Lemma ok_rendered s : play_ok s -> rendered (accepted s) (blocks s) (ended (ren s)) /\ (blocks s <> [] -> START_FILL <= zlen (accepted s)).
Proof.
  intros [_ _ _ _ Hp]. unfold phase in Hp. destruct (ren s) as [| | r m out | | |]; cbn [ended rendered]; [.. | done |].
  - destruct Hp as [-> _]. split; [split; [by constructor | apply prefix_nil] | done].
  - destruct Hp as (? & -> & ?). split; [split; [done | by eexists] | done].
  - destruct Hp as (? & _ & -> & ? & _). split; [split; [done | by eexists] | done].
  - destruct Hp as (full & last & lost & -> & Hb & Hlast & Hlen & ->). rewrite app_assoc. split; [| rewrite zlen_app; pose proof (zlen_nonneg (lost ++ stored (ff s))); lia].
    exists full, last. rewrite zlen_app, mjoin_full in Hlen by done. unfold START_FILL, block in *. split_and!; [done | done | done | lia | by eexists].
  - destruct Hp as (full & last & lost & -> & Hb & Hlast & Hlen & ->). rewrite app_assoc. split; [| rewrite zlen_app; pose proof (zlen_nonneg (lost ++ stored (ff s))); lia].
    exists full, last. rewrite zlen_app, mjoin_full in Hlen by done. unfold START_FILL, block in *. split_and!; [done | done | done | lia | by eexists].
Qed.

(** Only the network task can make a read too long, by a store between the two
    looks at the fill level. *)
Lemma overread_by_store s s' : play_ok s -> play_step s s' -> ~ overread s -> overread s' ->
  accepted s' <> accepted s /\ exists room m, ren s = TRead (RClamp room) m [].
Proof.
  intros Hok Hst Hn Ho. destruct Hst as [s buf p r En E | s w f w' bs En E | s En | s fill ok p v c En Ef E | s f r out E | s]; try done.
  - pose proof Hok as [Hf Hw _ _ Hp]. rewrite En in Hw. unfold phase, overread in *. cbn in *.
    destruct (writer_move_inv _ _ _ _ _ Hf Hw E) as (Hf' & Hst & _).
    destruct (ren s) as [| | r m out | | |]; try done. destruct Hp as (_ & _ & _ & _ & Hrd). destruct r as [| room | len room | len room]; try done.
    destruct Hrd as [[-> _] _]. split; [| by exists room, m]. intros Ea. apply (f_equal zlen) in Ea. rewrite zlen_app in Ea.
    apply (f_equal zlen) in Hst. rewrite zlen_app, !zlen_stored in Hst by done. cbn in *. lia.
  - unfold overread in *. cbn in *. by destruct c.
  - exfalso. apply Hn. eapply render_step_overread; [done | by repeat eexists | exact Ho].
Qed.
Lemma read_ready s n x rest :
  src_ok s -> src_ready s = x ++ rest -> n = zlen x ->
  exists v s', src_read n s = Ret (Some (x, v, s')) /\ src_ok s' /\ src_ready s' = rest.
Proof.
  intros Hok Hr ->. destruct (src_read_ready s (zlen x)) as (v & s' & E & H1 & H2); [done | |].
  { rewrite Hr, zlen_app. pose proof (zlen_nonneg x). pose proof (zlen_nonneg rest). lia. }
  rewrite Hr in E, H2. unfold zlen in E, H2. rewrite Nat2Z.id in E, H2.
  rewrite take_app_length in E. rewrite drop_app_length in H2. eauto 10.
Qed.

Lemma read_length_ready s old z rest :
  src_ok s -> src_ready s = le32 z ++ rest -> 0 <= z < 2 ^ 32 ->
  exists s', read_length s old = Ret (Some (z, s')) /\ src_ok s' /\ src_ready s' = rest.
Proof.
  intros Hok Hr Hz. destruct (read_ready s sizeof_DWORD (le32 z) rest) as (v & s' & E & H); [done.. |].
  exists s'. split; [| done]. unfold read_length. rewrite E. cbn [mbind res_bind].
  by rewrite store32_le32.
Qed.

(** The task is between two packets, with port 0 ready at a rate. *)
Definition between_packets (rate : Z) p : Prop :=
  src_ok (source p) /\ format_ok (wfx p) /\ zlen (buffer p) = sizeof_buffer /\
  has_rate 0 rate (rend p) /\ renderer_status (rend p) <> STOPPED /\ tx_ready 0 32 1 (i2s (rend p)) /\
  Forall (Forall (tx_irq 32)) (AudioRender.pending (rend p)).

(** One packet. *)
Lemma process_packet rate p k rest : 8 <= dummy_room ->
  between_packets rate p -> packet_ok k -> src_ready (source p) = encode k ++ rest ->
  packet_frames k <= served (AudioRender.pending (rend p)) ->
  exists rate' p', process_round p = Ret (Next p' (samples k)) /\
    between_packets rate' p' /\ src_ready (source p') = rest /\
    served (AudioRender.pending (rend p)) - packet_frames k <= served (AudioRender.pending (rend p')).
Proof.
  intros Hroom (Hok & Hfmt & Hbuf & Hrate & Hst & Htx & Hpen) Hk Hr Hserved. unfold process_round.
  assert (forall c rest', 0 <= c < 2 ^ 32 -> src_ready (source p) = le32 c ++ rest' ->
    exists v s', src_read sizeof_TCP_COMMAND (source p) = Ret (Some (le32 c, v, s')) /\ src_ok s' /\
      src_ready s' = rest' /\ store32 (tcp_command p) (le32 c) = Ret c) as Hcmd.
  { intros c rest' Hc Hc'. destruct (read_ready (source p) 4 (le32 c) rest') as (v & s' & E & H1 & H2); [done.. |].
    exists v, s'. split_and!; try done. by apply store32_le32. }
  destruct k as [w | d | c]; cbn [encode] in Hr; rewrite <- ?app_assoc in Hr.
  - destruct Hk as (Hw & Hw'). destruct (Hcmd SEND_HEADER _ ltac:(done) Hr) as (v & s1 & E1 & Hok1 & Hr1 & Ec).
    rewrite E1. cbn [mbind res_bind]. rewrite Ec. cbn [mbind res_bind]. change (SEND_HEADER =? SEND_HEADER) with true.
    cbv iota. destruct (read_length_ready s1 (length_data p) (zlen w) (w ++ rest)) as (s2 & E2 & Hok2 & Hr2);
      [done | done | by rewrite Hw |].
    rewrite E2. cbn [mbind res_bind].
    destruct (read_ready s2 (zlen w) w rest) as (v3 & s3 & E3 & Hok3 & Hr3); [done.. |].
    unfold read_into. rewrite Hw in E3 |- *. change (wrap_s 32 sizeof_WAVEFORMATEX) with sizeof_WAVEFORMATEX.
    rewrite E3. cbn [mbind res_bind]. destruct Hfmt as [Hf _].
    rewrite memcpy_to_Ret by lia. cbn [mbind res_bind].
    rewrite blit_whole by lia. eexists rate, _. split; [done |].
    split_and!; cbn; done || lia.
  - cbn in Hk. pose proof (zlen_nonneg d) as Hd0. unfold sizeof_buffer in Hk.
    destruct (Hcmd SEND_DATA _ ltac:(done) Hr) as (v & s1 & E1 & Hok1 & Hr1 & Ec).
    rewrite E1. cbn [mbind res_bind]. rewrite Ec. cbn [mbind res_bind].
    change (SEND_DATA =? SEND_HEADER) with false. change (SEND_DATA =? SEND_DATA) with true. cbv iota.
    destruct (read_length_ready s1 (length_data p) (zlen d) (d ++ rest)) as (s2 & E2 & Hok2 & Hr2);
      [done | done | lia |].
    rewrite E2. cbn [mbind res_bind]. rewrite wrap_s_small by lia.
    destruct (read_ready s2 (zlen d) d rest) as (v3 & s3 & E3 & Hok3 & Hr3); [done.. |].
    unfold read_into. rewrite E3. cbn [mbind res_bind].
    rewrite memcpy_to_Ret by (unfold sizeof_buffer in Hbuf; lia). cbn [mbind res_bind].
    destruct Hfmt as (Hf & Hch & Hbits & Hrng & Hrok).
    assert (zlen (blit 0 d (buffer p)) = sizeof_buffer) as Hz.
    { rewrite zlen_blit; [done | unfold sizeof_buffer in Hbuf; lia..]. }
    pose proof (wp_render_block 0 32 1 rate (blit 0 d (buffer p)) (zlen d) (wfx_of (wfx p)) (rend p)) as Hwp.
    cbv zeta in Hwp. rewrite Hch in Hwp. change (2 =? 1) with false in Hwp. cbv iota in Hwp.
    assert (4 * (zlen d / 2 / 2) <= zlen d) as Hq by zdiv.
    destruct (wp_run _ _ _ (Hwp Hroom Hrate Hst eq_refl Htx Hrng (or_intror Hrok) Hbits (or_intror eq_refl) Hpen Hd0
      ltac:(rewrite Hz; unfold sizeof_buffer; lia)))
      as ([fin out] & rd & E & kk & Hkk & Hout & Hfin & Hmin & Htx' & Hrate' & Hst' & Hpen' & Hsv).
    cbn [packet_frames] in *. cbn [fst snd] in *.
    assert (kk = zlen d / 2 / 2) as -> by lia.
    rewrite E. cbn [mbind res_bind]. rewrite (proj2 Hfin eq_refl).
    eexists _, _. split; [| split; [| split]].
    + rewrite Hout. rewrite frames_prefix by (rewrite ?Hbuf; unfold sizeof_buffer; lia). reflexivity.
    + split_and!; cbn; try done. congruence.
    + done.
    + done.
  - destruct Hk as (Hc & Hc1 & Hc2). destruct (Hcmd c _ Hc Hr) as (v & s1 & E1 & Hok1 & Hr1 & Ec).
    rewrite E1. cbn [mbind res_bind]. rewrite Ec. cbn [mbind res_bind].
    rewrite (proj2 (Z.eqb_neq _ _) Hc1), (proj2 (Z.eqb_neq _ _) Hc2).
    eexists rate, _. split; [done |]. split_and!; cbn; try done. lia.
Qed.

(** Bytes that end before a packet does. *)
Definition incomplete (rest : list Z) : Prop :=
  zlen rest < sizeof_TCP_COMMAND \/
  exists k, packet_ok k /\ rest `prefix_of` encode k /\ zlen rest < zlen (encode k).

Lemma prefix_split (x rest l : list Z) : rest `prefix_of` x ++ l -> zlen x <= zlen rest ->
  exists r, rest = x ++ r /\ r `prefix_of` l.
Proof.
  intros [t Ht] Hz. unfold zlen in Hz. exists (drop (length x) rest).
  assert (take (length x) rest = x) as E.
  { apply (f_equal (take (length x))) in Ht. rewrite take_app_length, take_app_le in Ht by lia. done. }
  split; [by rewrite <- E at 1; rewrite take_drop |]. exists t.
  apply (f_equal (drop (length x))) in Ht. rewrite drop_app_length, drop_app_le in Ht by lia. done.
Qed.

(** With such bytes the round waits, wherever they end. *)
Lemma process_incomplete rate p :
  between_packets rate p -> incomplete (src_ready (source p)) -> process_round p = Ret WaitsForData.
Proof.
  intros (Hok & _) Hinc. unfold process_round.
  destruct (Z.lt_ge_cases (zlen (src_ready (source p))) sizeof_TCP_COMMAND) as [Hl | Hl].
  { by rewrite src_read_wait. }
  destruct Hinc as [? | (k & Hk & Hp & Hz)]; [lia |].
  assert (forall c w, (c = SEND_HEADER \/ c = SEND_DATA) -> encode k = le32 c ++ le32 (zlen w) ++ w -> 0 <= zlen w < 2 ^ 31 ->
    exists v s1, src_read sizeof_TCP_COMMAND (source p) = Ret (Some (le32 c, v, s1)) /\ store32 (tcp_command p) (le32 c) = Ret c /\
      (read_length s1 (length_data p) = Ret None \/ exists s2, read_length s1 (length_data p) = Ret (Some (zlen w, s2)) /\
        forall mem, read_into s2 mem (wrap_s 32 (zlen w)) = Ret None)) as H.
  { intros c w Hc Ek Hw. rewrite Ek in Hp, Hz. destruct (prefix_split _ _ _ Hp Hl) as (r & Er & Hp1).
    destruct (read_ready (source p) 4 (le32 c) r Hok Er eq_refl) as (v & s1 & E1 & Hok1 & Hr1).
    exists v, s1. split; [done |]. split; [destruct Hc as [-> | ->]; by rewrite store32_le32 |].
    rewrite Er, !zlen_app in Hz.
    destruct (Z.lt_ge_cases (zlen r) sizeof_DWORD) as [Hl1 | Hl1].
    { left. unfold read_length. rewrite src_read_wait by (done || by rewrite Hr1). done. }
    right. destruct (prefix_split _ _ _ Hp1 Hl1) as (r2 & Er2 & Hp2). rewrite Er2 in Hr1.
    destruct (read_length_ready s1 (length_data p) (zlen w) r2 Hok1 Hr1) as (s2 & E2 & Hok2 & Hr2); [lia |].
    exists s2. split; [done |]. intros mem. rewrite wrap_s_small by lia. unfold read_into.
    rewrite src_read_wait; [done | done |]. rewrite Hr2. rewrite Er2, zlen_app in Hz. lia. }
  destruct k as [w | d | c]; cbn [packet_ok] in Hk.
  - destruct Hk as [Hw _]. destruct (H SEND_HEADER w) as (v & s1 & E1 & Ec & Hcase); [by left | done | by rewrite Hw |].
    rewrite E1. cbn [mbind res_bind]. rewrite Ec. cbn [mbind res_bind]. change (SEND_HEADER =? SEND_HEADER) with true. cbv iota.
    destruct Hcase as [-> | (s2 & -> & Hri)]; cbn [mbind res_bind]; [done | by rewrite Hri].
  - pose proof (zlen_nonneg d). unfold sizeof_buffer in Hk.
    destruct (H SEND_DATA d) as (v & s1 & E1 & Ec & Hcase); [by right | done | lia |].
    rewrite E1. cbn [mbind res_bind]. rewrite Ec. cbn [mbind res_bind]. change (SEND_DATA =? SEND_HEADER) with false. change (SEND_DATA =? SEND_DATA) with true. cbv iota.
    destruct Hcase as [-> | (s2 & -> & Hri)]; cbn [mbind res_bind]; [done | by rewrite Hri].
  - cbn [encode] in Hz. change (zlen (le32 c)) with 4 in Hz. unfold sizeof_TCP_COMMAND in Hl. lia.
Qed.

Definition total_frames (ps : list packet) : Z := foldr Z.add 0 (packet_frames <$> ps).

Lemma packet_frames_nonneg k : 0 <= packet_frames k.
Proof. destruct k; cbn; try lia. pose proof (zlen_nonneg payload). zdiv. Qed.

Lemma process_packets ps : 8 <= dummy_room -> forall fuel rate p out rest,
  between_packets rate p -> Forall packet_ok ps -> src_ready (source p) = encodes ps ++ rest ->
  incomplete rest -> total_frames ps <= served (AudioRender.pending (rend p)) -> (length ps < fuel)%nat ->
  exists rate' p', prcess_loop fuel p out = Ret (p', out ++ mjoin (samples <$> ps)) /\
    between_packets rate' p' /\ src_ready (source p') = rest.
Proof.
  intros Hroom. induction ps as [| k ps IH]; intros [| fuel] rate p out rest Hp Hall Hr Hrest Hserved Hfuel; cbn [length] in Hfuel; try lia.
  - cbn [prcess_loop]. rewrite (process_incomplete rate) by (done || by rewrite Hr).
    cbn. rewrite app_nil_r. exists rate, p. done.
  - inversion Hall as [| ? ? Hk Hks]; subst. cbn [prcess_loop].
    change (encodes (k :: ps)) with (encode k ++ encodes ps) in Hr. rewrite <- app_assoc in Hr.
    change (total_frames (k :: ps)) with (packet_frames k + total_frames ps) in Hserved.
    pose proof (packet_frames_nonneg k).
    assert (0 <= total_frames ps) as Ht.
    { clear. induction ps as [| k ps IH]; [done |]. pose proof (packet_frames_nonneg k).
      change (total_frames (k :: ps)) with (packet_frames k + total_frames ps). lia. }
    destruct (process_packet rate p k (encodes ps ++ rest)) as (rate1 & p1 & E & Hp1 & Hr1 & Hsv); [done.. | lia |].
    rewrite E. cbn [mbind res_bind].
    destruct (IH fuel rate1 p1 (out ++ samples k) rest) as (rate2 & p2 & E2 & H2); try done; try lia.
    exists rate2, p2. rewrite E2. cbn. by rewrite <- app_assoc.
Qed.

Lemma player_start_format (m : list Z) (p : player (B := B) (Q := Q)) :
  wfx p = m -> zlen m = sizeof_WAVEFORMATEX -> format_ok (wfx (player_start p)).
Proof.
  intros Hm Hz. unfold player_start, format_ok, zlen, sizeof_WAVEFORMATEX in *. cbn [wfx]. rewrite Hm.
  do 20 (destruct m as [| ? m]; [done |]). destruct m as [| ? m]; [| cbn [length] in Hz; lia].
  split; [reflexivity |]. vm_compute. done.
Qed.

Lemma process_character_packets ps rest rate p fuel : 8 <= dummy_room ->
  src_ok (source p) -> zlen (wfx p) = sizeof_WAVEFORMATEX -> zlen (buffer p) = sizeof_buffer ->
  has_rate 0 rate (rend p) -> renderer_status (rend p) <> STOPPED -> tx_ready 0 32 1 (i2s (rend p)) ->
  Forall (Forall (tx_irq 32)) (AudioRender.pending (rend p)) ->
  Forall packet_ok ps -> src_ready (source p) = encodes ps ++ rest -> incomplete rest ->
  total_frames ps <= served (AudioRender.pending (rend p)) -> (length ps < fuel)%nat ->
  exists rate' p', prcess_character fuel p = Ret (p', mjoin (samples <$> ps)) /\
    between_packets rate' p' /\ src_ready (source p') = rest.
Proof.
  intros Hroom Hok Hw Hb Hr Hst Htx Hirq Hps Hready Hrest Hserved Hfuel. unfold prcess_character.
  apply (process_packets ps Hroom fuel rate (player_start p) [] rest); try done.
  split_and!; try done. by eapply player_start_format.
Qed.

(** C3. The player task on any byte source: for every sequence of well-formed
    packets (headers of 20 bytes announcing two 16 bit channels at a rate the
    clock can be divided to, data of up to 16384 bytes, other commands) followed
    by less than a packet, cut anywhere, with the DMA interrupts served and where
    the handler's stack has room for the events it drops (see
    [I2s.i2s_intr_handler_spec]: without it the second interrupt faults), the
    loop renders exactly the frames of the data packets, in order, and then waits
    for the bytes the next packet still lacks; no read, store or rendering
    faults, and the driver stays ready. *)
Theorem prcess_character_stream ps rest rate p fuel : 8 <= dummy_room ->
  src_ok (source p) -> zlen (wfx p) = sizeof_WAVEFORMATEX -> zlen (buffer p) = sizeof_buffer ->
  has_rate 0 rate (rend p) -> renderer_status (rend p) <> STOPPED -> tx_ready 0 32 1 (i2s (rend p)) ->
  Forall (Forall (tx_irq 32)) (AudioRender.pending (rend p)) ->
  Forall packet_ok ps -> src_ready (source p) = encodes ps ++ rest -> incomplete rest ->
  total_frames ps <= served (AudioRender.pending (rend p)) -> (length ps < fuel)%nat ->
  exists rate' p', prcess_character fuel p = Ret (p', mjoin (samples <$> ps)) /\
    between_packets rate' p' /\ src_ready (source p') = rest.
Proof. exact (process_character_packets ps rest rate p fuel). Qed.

——

- Exercise directions: Would you output, from the records above, exactly the run of lines that starts at the line containing "cbn. rewrite app_nil_r." and ends at the line containing "assert (0 <= total_frames ps) as Ht.", and only that run?

- Exercise solution:
    cbn. rewrite app_nil_r. exists rate, p. done.
  - inversion Hall as [| ? ? Hk Hks]; subst. cbn [prcess_loop].
    change (encodes (k :: ps)) with (encode k ++ encodes ps) in Hr. rewrite <- app_assoc in Hr.
    change (total_frames (k :: ps)) with (packet_frames k + total_frames ps) in Hserved.
    pose proof (packet_frames_nonneg k).
    assert (0 <= total_frames ps) as Ht.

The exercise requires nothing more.